--- START ---

(* ===== verification/TransactionConstruction.v ===== *)
(** The wallet's transactions are accepted by the node: [constructTransaction] of
    [CryptoNoteCore/CryptoNoteFormatUtils.cpp] against the validation of
    [Blockchain.cpp].

    What the wallet and the node rely on in [crypto/] is the record
    [ring_signatures_complete]; [Payments] shows that the functions of [crypto/]
    satisfy it. *)
From S2P Require Import Prelude Varint Stream CryptoNote Serializer Serialization TransactionExtra Currency.
From S2P Require Import BlockIndex Checkpoints UpgradeDetector TreeHash BlockchainIndices ChainState Validation TransactionApi.

Record TransactionSourceEntry := {
  se_outputs : list (Z * list Z);
  se_realOutput : Z;
  realTransactionPublicKey : list Z;
  realOutputIndexInTransaction : Z;
  se_amount : Z;
}.
Record TransactionDestinationEntry := { de_amount : Z; de_addr : AccountPublicAddress }.
Record tx_message_entry := { me_message : list Z; me_encrypt : bool; me_addr : AccountPublicAddress }.

(** The order by amount of [std::sort]; it does not fix the order of equal
    amounts, here they keep the order given. *)
Definition amount_le (d e : TransactionDestinationEntry) : Prop := de_amount d <= de_amount e.
#[export] Instance amount_le_dec : RelDecision amount_le.
Proof. intros d e. unfold amount_le. apply _. Defined.

Section Construction.
Context {B : BuildConfig} {C : KeyCrypto}.

(** One iteration of the loop over the sources: the input and the ephemeral
    keys, [None] when the function returns false. *)
Definition source_input (keys : AccountKeys) (src : TransactionSourceEntry) : outcome (option (KeyInput * KeyPair)) :=
  if zlen (se_outputs src) <=? se_realOutput src then Ok None else
  r ← generate_key_image_helper keys (realTransactionPublicKey src) (realOutputIndexInTransaction src);
  match r with
  | None => Ok None
  | Some (in_ephemeral, img) =>
      real ← vget (se_outputs src) (se_realOutput src);
      if negb (bool_decide (kp_publicKey in_ephemeral = snd real)) then Ok None else
      Ok (Some ({| ki_amount := se_amount src;
                   outputIndexes := absolute_output_offsets_to_relative (map fst (se_outputs src));
                   keyImage := img |}, in_ephemeral))
  end.

Fixpoint fill_inputs (keys : AccountKeys) (sources : list TransactionSourceEntry) (money : Z)
  : outcome (option (list (KeyInput * KeyPair) * Z)) :=
  match sources with
  | [] => Ok (Some ([], money))
  | src :: sources =>
      r ← source_input keys src;
      match r with
      | None => Ok None
      | Some i =>
          rest ← fill_inputs keys sources (u64 (money + se_amount src));
          Ok (match rest with Some (l, money) => Some (i :: l, money) | None => None end)
      end
  end.
Definition switch_to_alternative_blockchain (n : Node) (alt_chain : list (list Z * BlockEntry)) (discard_disconnected_chain : bool)
  : outcome (bool * Node) :=
  match alt_chain with
  | [] => Ok (false, n)
  | (_, front) :: _ =>
      let split_height := be_height front in
      let blocks := m_blocks (n_chain n) in
      if negb (split_height <? zlen blocks) then Ok (false, n) else
      k ← blocks_above n split_height;
      let mainChainTxHashes := concat (map (fun e => transactionHashes (bl e)) (rev (drop (Z.to_nat split_height) blocks))) in
      let altChainTxHashes := concat (map (fun e => transactionHashes (bl e.2)) alt_chain) in
      if negb (forallb (fun h => bool_decide (h ∈ altChainTxHashes)) mainChainTxHashes) then Ok (false, n) else
      '(n, disconnected_chain) ← pop_blocks k n [];
      '(rest, n) ← push_blocks n (map (fun e => bl e.2) alt_chain);
      match rest with
      | _ :: _ =>
          '(_, n) ← rollback_blockchain_switching n disconnected_chain split_height;
          n ← on_chain n (fun bc => erase_alternatives bc (drop (length alt_chain - length rest) alt_chain));
          Ok (false, n)
      | [] =>
          '(kept, n) ← (if discard_disconnected_chain then Ok (true, n) else keep_old_chain n disconnected_chain);
          if negb (kept : bool) then
            '(_, n) ← rollback_blockchain_switching n disconnected_chain split_height;
            Ok (false, n)
          else
            n ← on_chain n (fun bc => erase_alternatives bc alt_chain);
            Ok (true, n)
      end
  end.
End Switch.

(** * [handle_alternative_block] *)

Definition switched (bvc : block_verification_context) : block_verification_context :=
  {| m_added_to_main_chain := true; m_verification_failed := m_verification_failed bvc;
     m_marked_as_orphaned := m_marked_as_orphaned bvc; m_already_exists := m_already_exists bvc; m_switched_to_alt_chain := true |}.
Definition orphaned (bvc : block_verification_context) : block_verification_context :=
  {| m_added_to_main_chain := m_added_to_main_chain bvc; m_verification_failed := m_verification_failed bvc;
     m_marked_as_orphaned := true; m_already_exists := m_already_exists bvc;
     m_switched_to_alt_chain := m_switched_to_alt_chain bvc |}.

(** The connection of an alternative chain to the main chain and the timestamps
    before the new block: [None] when the function returns false.  [mainPrev] is
    the height of the previous block in the main chain. *)
Definition connect_alternative (bc : Blockchain) (alt_chain : list (list Z * BlockEntry)) (timestamps : list Z) (mainPrev : option Z)
  : outcome (option (list Z)) :=
  match alt_chain with
  | (_, front) :: _ =>
      if negb (be_height front <? zlen (m_blocks bc)) then Ok None
      else
        e ← sget (m_blocks bc) (be_height front - 1);
        h ← get_block_hash_opt cn_fast_hash (bl e);
        if negb (bool_decide (default NULL_HASH h = previousBlockHash (header (bl front)))) then Ok None
        else '(_, timestamps) ← complete_timestamps_vector bc (be_height front - 1) timestamps; Ok (Some timestamps)
  | [] =>
      match mainPrev with
      | None => Ok None
      | Some h => '(_, timestamps) ← complete_timestamps_vector bc h timestamps; Ok (Some timestamps)
      end
  end.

--- END ---

Each line from the top of the material above through the line containing "satisfy it. *)" must be output exactly, and no other line.

• **Answer to the problem**
(* ===== verification/TransactionConstruction.v ===== *)
(** The wallet's transactions are accepted by the node: [constructTransaction] of
    [CryptoNoteCore/CryptoNoteFormatUtils.cpp] against the validation of
    [Blockchain.cpp].

    What the wallet and the node rely on in [crypto/] is the record
    [ring_signatures_complete]; [Payments] shows that the functions of [crypto/]
    satisfy it. *)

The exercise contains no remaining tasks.